Aku masih melangkah gontai ketika seluruh pasukan mulai berpencar dan mencari tempat bom waktu itu disembunyikan. Bodoh, jelas-jelas dikatakan tadi bahwa letaknya ada dalam seonggok tubuh tak berguna seorang pengkhianat. 

"Jenderal, kira-kira dimana letak bom tersebut?" lagi-lagi wajah Daru yang kulihat, tangan kotornya baru saja menepuk pundakku dari belakang. 

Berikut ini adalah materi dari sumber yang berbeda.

(* ===== verification/PostTypes.v ===== *)
(** The data of mail and auctions: items that change hands, letters, auction
    entries, the players at mailboxes and auctioneers, and the tables of the
    characters database that hold what is on its way (Mail/Mail.h,
    AuctionHouse/AuctionHouseMgr.h, MapNodes/MasterPlayer.h). *)

From Stdlib Require Import Floats.SpecFloat.
From S2P Require Import Prelude CString GuildBankTypes GuildBankItems.

(** ** Numbers of the protocol *)
Definition MAIL_NORMAL := 0.
Definition MAIL_AUCTION := 2.
Definition MAIL_CREATURE := 3.
Definition MAIL_GAMEOBJECT := 4.
Definition MAIL_CHECK_MASK_READ := 1.
Definition MAIL_CHECK_MASK_RETURNED := 2.
Definition MAIL_CHECK_MASK_COPIED := 4.
Definition MAIL_CHECK_MASK_COD_PAYMENT := 8.
Definition MAIL_CHECK_MASK_HAS_BODY := 16.
Definition MAIL_STATIONERY_DEFAULT := 41.
Definition MAIL_STATIONERY_GM := 61.
Definition MAIL_STATIONERY_AUCTION := 62.
Definition AUCTION_OUTBIDDED := 0.
Definition AUCTION_WON := 1.
Definition AUCTION_SUCCESSFUL := 2.
Definition AUCTION_EXPIRED := 3.
Definition AUCTION_CANCELLED_TO_BIDDER := 4.
Definition AUCTION_CANCELED := 5.
Definition MAIL_SEND := 0.
Definition MAIL_MONEY_TAKEN := 1.
Definition MAIL_ITEM_TAKEN := 2.
Definition MAIL_RETURNED_TO_SENDER := 3.
Definition MAIL_DELETED := 4.
Definition MAIL_MADE_PERMANENT := 5.
Definition MAIL_OK := 0.
Definition MAIL_ERR_EQUIP_ERROR := 1.
Definition MAIL_ERR_CANNOT_SEND_TO_SELF := 2.
Definition MAIL_ERR_NOT_ENOUGH_MONEY := 3.
Definition MAIL_ERR_RECIPIENT_NOT_FOUND := 4.
Definition MAIL_ERR_NOT_YOUR_TEAM := 5.
Definition MAIL_ERR_INTERNAL_ERROR := 6.
Definition MAIL_ERR_DISABLED_FOR_TRIAL_ACC := 14.
Definition MAIL_ERR_RECIPIENT_CAP_REACHED := 15.
Definition AUCTION_OK := 0.
Definition AUCTION_ERR_INVENTORY := 1.
Definition AUCTION_ERR_DATABASE := 2.
Definition AUCTION_ERR_NOT_ENOUGH_MONEY := 3.
Definition AUCTION_ERR_ITEM_NOT_FOUND := 4.
Definition AUCTION_ERR_HIGHER_BID := 5.
Definition AUCTION_ERR_BID_INCREMENT := 7.
Definition AUCTION_ERR_BID_OWN := 10.
Definition AUCTION_STARTED := 0.
Definition AUCTION_REMOVED := 1.
Definition AUCTION_BID_PLACED := 2.
Definition EQUIP_ERR_ITEM_NOT_FOUND := 23.
Definition SMSG_AUCTION_LIST_RESULT := 604.
Definition SMSG_AUCTION_OWNER_LIST_RESULT := 605.
Definition SMSG_AUCTION_BIDDER_LIST_RESULT := 613.
Definition MAIL_BODY_ITEM_TEMPLATE := 8383.
Definition MIN_AUCTION_TIME := 2 * 3600.
Definition ITEM_FLAG_CONJURED := 2.
Definition ITEM_FLAG_WRAPPER := 512.
Definition ITEM_DYNFLAG_WRAPPED := 8.
Definition NO_BIND := 0.
Definition SEC_PLAYER := 0.
Definition HOUR := 3600.
Definition DAY := 86400.
Definition ITEM_CLASS_RECIPE := 9.
Definition INVTYPE_CHEST := 5.
Definition INVTYPE_ROBE := 20.
Definition HARDCORE_MODE_STATUS_ALIVE := 1.
Definition HARDCORE_MODE_STATUS_DEAD := 3.
Definition HARDCORE_MODE_STATUS_HC60 := 4.
Definition FACTION_MASK_ALLIANCE := 2.
Definition FACTION_MASK_HORDE := 4.
Definition INVENTORY_SLOT_ITEM_END := 39.
Definition BANK_SLOT_ITEM_START := 39.
Definition BANK_SLOT_ITEM_END := 63.
Definition KEYRING_SLOT_START := 81.
Definition KEYRING_SLOT_END := 113.
Definition MAX_BAG_SIZE := 36.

"Untuk apa? tidakkah bom waktu berupa rasa iri dan dengki lebih buruk dari jenis yang hanya mengeluarkan kobaran api dan melahap habis mereka yang tidak sayang negara?"

"Kau selalu begitu, memangnya para wakil rakyat tidak boleh selamat? Tidak semua dari mereka jahat, bukan?" 

"Sebagian besar, Daru, hampir semua. Ngomong-ngomong, kau habis apa sih?"

"Mencari bom tentu saja, siapa tahu mereka menyembunyikannya dalam tempat sampah." 

"Menjijikkan. Lagipula, aku baru tahu tempat sampah punya jantung." 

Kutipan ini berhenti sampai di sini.